The study suggest that public perceptions follow the view of the Bank's Monetary Policy Committee, which in just three months has swung from battling price increases to trying to prevent deflation.

The reversal partly reflects the sharp drop in energy prices, which had pushed inflation to above 5 per cent this year – more than twice the Bank's 2 per cent target.

When asked to state the current rate of inflation, respondents to the survey gave a median answer of 4.9 per cent, compared with 5.4 per cent in August.

While policymakers were concerned earlier this year that expectations of high inflation were at risk of becoming entrenched, those worries have now been overtaken by fears that Britain's economy is heading into a long and painful recession.

The Bank has already cut interest rate by a total of 3 percentage points since October, to just 2 per cent. The cost of borrowing is expected to fall further still.

Analysts forecast that inflation will fall sharply below the Gortdon Brown's 2 per cent target and could even head into negative territory as lower energy prices and the cut in VAT announced last month take effect. Asked what would be "best for the economy" – either higher interest rates, lower interest rates or no change – 8 per cent of respondents to the poll said rates should go up, 46 per cent thought they should go down and 24 per cent thought they should stay unchanged.

The UK inflation rate fell to 4.5 per cent in October, the most in more than a decade.
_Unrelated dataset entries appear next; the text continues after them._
(* ===== verification/HeaderCodec.v ===== *)
(** Reading and writing the lead and the header structures
    ([src/common/rpmparser.go]: [parseLead], [RpmLead.write], [parseIndexEntry],
    [parseHeader], [RpmHeader.Write], [RpmHeader.GetData]). *)
From S2P Require Import Prelude Utils Bitmap DynArray Serializer Tags Header Layout Payload.

(** ** Reading *)

Section Parse.
Context {R : Type} `{ReaderWithOffset R} `{Runtime}.

Definition parseIndexEntry (isMainHeaderEntry : bool) : M R IndexEntry :=
  tag ← readWord;
  formatType ← readWord;
  offset ← readWord;
  dataItemCnt ← readWord;
  mret (mkEntry isMainHeaderEntry tag formatType offset dataItemCnt []).

(** [for i := 0; i < indexEntryCount; i++] *)
Fixpoint parseEntries (n : nat) (isMainHeader : bool) (acc : slice IndexEntry)
    : M R (slice IndexEntry) :=
  match n with
  | O => mret acc
  | S n =>
      entry ← parseIndexEntry isMainHeader;
      parseEntries n isMainHeader (append acc entry)
  end.

(** The indices of the entries, ascending by offset. Entries with equal offsets
    may come in any order; the loop below fails on them in every order. *)
Definition offset_le (l : list IndexEntry) (a b : nat) : Prop :=
  default 0 (ie_offset <$> l !! a) <= default 0 (ie_offset <$> l !! b).

#[export] Instance offset_le_dec l a b : Decision (offset_le l a b).
Proof. unfold offset_le. apply _. Defined.

Definition sortedEntryIndices (l : list IndexEntry) : list nat :=
  merge_sort (offset_le l) (seq 0 (length l)).

(** The region trailer: tag, type, negative offset of the index and size, each of
    which has to have the expected value. *)
Definition expect_word (ok : Z -> bool) (msg : string) : M arrayReader Z := fun r =>
  match readWord r with
  | (Ok value, r') => if ok value then (Ok value, r') else (Panic msg, r')
  | (Err _, r') => (Panic msg, r')
  | res => res
  end.

Definition parseSignedRegion (dataStoreStart storeSize : Z) : M arrayReader SignedRegion :=
  _ ← expect_word (fun v => v =? 0x3e) "Invalid SigTagHeaderSignatures entry (tag value)";
  _ ← expect_word (fun v => v =? 0x7) "Invalid SigTagHeaderSignatures entry (type)";
  negativeOffset ← expect_word (fun _ => true) "Invalid SigTagHeaderSignatures entry (negative offset)";
  _ ← expect_word (fun v => v =? 16) "Invalid SigTagHeaderSignatures entry (size)";
  let size := u32 (- i32 negativeOffset) in
  mret (mkSignedRegion (u64 (dataStoreStart - size)) (size / 16) (u64 (u32 (storeSize + size)))).

(** One entry: skip the padding in front of its payload, read the payload, log it
    (which prints it), and take the region from the trailer. *)
Definition populateEntry (fuel : nat) (isMainHeader : bool) (dataStoreStart storeSize : Z)
    (entry : IndexEntry) : M R (IndexEntry * option SignedRegion) :=
  off ← offset_;
  _ ← (if off >? ie_offset entry then panic "Already past start of entry ?"
       else if off <? ie_offset entry then readAhead (u32 (ie_offset entry - off))
       else mret tt);
  entry ← populatePayload fuel entry;
  _ ← lift (PayloadAsPrettyString entry);
  if Zlen (ie_payload entry) =? 0 then panic "Empty payload?"
  else if negb isMainHeader && (ie_tag entry =? ID SigTagHeaderSignatures) then
    region ← run_local (NewArrayReader (ie_payload entry))
               (parseSignedRegion dataStoreStart storeSize);
    mret (entry, Some region)
  else mret (entry, None).

Fixpoint populateAll (fuel : nat) (isMainHeader : bool) (dataStoreStart storeSize : Z)
    (order : list nat) (es : slice IndexEntry) (region : option SignedRegion)
    : M R (slice IndexEntry * option SignedRegion) :=
  match order with
  | [] => mret (es, region)
  | idx :: order =>
      entry ← lift (match elems es !! idx with
                    | Some e => Ok e
                    | None => Panic "index out of range"
                    end);
      x ← populateEntry fuel isMainHeader dataStoreStart storeSize entry;
      let '(entry, r) := (x : IndexEntry * option SignedRegion) in
      populateAll fuel isMainHeader dataStoreStart storeSize order
        (with_elems (<[idx := entry]> (elems es)) es)
        (match r with Some _ => r | None => region end)
  end.
End Parse.

(** An error that is passed on with a text in front of it. *)
Definition wrap_err {S A} (prefix : string) (m : M S A) : M S A := fun s =>
  match m s with
  | (Err e, s') => (Err (prefix +:+ e), s')
  | res => res
  end.

Section ParseHeader.
Context {R : Type} `{ReaderWithOffset R} `{Runtime}.

(** [parseHeader] up to the end of the data store; the digests are filled in by the
    callers below. *)
Definition parseHeaderBody (isMainHeader : bool) : M R RpmHeader :=
  headerStart ← offset_;
  magic ← readBytes 3;
  if negb (bool_decide (headerMagic = magic)) then raise "invalid RPM header header magic"
  else
    version ← readByte;
    reserved ← readBytes 4;
    indexEntryCount ← readWord;
    storeSizeInBytes ← readWord;
    indicesStart ← offset_;
    es ← parseEntries (Z.to_nat indexEntryCount) isMainHeader nil_slice;
    dataStoreStart ← offset_;
    storeData ← wrap_err "failed to read header data store. "
                  (readBytes (Z.to_nat storeSizeInBytes));
    x ← run_local (NewArrayReader storeData)
          (populateAll (S (length storeData)) isMainHeader dataStoreStart storeSizeInBytes
             (sortedEntryIndices (elems es)) es None);
    let '(es, region) := (x : slice IndexEntry * option SignedRegion) in
    mret (mkHeader magic version reserved indexEntryCount storeSizeInBytes isMainHeader es
            headerStart indicesStart dataStoreStart region [] [] []).

Definition parseSignatureHeader : M R RpmHeader :=
  hdr ← parseHeaderBody false;
  _ ← advanceToNext8ByteBoundary;
  mret hdr.
End ParseHeader.

Definition NewDigestReaderImpl {R} (source : R) (hash : list Z) : DigestReaderImpl R :=
  mkDigestReader source hash.

(** The main header is read through three digest readers, the MD5 one innermost;
    afterwards the serializer reads from the original reader again. *)
Definition parseMainHeader {R} `{ReaderWithOffset R} `{Runtime} : M R RpmHeader :=
  fun originalReader =>
    let md5Digest := NewDigestReaderImpl originalReader [] in
    let sha1Digest := NewDigestReaderImpl md5Digest [] in
    let sha256Digest := NewDigestReaderImpl sha1Digest [] in
    let '(res, d) := parseHeaderBody true sha256Digest in
    (match res with
     | Ok hdr => Ok (mkHeader (Magic hdr) (version hdr) (reserved hdr) (indexEntryCount hdr)
         (storeSizeInBytes hdr) (IsMainHeader hdr) (IndexEntries hdr) (headerStartOffset hdr)
         (IndicesStartOffset hdr) (DataStoreStartOffset hdr) (signedRegion hdr)
         (digest (source (source d))) (digest (source d)) (digest d))
     | Err e => Err e
     | Panic p => Panic p
     | Diverge => Diverge
     end, source (source (source d))).

Definition parseHeader {R} `{ReaderWithOffset R} `{Runtime} (isMainHeader : bool) : M R RpmHeader :=
  if isMainHeader then parseMainHeader else parseSignatureHeader.

(** ** Writing *)

Section Write.
Context {W : Type} `{WriterWithOffset W}.

Fixpoint writeEntries (l : list IndexEntry) (dataStoreData : dynamicArrayImpl)
    : M W dynamicArrayImpl :=
  match l with
  | [] => mret dataStoreData
  | entry :: l =>
      _ ← writeWord (ie_tag entry);
      _ ← writeWord (ie_formatType entry);
      alignment ← lift (GetRequiredAlignment (ie_formatType entry));
      if negb (ie_offset entry mod alignment =? 0) then raise "invalid format type alignment %d"
      else
        _ ← writeWord (ie_offset entry);
        _ ← writeWord (ie_dataItemCnt entry);
        dataStoreData ← lift (match DynArray.Write (ie_payload entry) (ie_offset entry) dataStoreData with
                              | (Ok _, da) => Ok da
                              | (Err _, _) => Panic "internal error while writing %d bytes of payload at offset 0x%x - %s"
                              | (Panic p, _) => Panic p
                              | (Diverge, _) => Diverge
                              end);
        writeEntries l dataStoreData
  end.

Definition Write_ (header : RpmHeader) (isMainHeader : bool) : M W unit :=
  _ ← (if isMainHeader then writeAlignTo 8 else mret tt);
  _ ← writeBytes (Magic header);
  _ ← writeByte (version header);
  _ ← writeBytes (reserved header);
  _ ← writeWord (indexEntryCount header);
  _ ← writeWord (storeSizeInBytes header);
  dataStoreData ← writeEntries (entries header) NewDynamicArray;
  writeBytes (DynArray.GetData dataStoreData).

(** *** The lead *)

Definition write_lead (lead : RpmLead) : M W unit :=
  _ ← writeBytes (lead_Magic lead);
  _ ← writeByte (lead_Major lead);
  _ ← writeByte (lead_Minor lead);
  _ ← writeShort (lead_packageType lead);
  _ ← writeShort (lead_ArchNum lead);
  _ ← writeBytes (lead_name lead);
  _ ← writeShort (lead_OsNum lead);
  _ ← writeShort (lead_SignatureType lead);
  writeBytes (lead_Reserved lead).
End Write.

(** [GetData]: [Write] into memory. *)
Definition GetData_ (header : RpmHeader) : outcome (list Z) :=
  match Write_ header false (NewOffsetTrackingWriter NewArrayWriter) with
  | (Ok _, w) => Ok (aw_Data (otw_writer w))
  | (Err _, _) => Panic "Internal error, writing header to []byte failed? %s"
  | (Panic p, _) => Panic p
  | (Diverge, _) => Diverge
  end.

Definition parseLead {R} `{ReaderWithOffset R} : M R RpmLead :=
  magic ← readBytes 4;
  if negb (bool_decide (leadMagic = magic))
  then raise "invalid RPM file magic. expected %s but got %s"
  else
    major ← readByte;
    minor ← readByte;
    packageType ← readShort;
    archNum ← readShort;
    name ← readBytes 66;
    osNum ← readShort;
    signatureType ← readShort;
    reserved ← readBytes 16;
    mret (mkLead magic major minor packageType archNum name osNum signatureType reserved).

(** [GetPackageType], [GetPackageName] *)
Definition GetPackageType (lead : RpmLead) : outcome Z :=
  if lead_packageType lead =? 0 then Ok PACKAGE_TYPE_BINARY
  else if lead_packageType lead =? 1 then Ok PACKAGE_TYPE_SOURCE
  else Panic "RPM has unknown package type".

Definition GetPackageName (lead : RpmLead) : outcome (list Z) :=
  match parseNullTerminatedStrings (lead_name lead) with
  | name :: _ => Ok name
  | [] => Panic "index out of range"
  end.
The Bank has said it expects it to undershoot the target next year and the Governor, Mervyn King, has not ruled out the risk of deflation.

Britain's economic outlook is worsening as it slips into its first recession since 1991. The economy contracted by 0.5 percent in the third quarter, and the Bank of England expects it to shrink in 2009. Policymakers cut the key base rate by 1 percentage point to 2 per cent last week, following a 1.5 point reduction in November.